» **Task directions**: Pick out each line in these entries that contains the string "NBool".

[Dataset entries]
(** * Soundboard: the compressor settings, the processed-sound caches and
    the playback orchestration

    A shallow embedding of [audio_models.py], [audio_cache.py],
    [audio_processing.py] and of the compressor part of [soundboard.py],
    followed by the properties of the design document that are about them.

    Conventions.
    - A Python [float] is an IEEE 754 binary64 value, modelled by Stdlib's
      [spec_float] at precision 53 and maximal exponent 1024; a numpy
      [float32] is [spec_float] at precision 24 and maximal exponent 128.
      The operations ([SFadd], [SFmul], [SFdiv], [SFcompare]) are the ones
      of [Floats.SpecFloat], which round to nearest, ties to even.
      The gain computer calls [math.exp], [math.log10] and [**], which
      IEEE 754 does not define: in [Binary64] their results are
      parameters and everything else is binary64; the same formulas are
      also read over the reals, for what holds in exact arithmetic.
    - A Python [int] is a [Z].
    - A [str] is a [string]; [encode("utf-8")] is the identity on its bytes.
    - An exception is a value of [exn]; a call that may raise returns a
      [result].
    - A [dict] read by key is a [gmap]; an [OrderedDict] is an association
      list in insertion order, least recently used entry first. *)

From Stdlib Require Import ZArith List String Ascii Bool Lia Reals Lra.
From Stdlib Require Import Floats.SpecFloat.
From stdpp Require Import base gmap list strings pretty finite.

Set Warnings "-register-all".
Local Open Scope string_scope.
Local Open Scope list_scope.
Local Open Scope Z_scope.

(** ** Python values and exceptions *)

Module Py.

Inductive exn : Type :=
  | ValueError
  | OverflowError
  | TypeError
  | KeyError
  | ZeroDivisionError
  | MemoryError
  | OSError
  | PygameError
  | WaveError
  | AttributeError
  | UnicodeDecodeError
  | JSONDecodeError.

Inductive result (A : Type) : Type :=
  | Ok (a : A)
  | Raise (e : exn).
Arguments Ok {A} a.
Arguments Raise {A} e.

Definition bind {A B : Type} (r : result A) (k : A → result B) : result B :=
  match r with
  | Ok a => k a
  | Raise e => Raise e
  end.

Notation "'let?' x := r 'in' k" := (bind r (fun x => k))
  (at level 10, x name, r at level 100, k at level 200).

(** The values [json.load] can put in a settings dictionary. *)
Inductive pyval : Type :=
  | PNone
  | PBool (b : bool)
  | PInt (z : Z)
  | PFloat (f : spec_float)
  | PStr (s : string)
  | PList (l : list pyval)
  | PDict (d : list (string * pyval)).

(** The values for which [isinstance(value, (int, float))] holds; [bool] is
    a subclass of [int]. *)
Inductive pynum : Type :=
  | NBool (b : bool)
  | NInt (z : Z)
  | NFloat (f : spec_float).

Definition prec64 : Z := 53.
Definition emax64 : Z := 1024.

(** The binary64 value nearest to an integer (ties to even); an infinity
    when the integer is out of range. *)
Definition f64_of_Z (z : Z) : spec_float := binary_normalize prec64 emax64 z 0 false.

(** [float(x)] for a number: an [int] too large for a binary64 raises
    [OverflowError]. *)
Definition py_float (x : pynum) : result spec_float :=
  match x with
  | NBool b => Ok (f64_of_Z (if b then 1 else 0))
  | NInt z =>
      match f64_of_Z z with
      | S754_infinity _ => Raise OverflowError
      | f => Ok f
      end
  | NFloat f => Ok f
  end.

(** [int(x)] for a number: truncation toward zero; a NaN raises
    [ValueError], an infinity [OverflowError]. *)
Definition py_int (x : pynum) : result Z :=
  match x with
  | NBool b => Ok (if b then 1 else 0)
  | NInt z => Ok z
  | NFloat S754_nan => Raise ValueError
  | NFloat (S754_infinity _) => Raise OverflowError
  | NFloat (S754_zero _) => Ok 0
  | NFloat (S754_finite s m e) =>
      let a := Z.shiftl (Z.pos m) e in
      Ok (if s then - a else a)
  end.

» **Exercise response**:
  | NBool (b : bool)
  | NBool b => Ok (f64_of_Z (if b then 1 else 0))
  | NBool b => Ok (if b then 1 else 0)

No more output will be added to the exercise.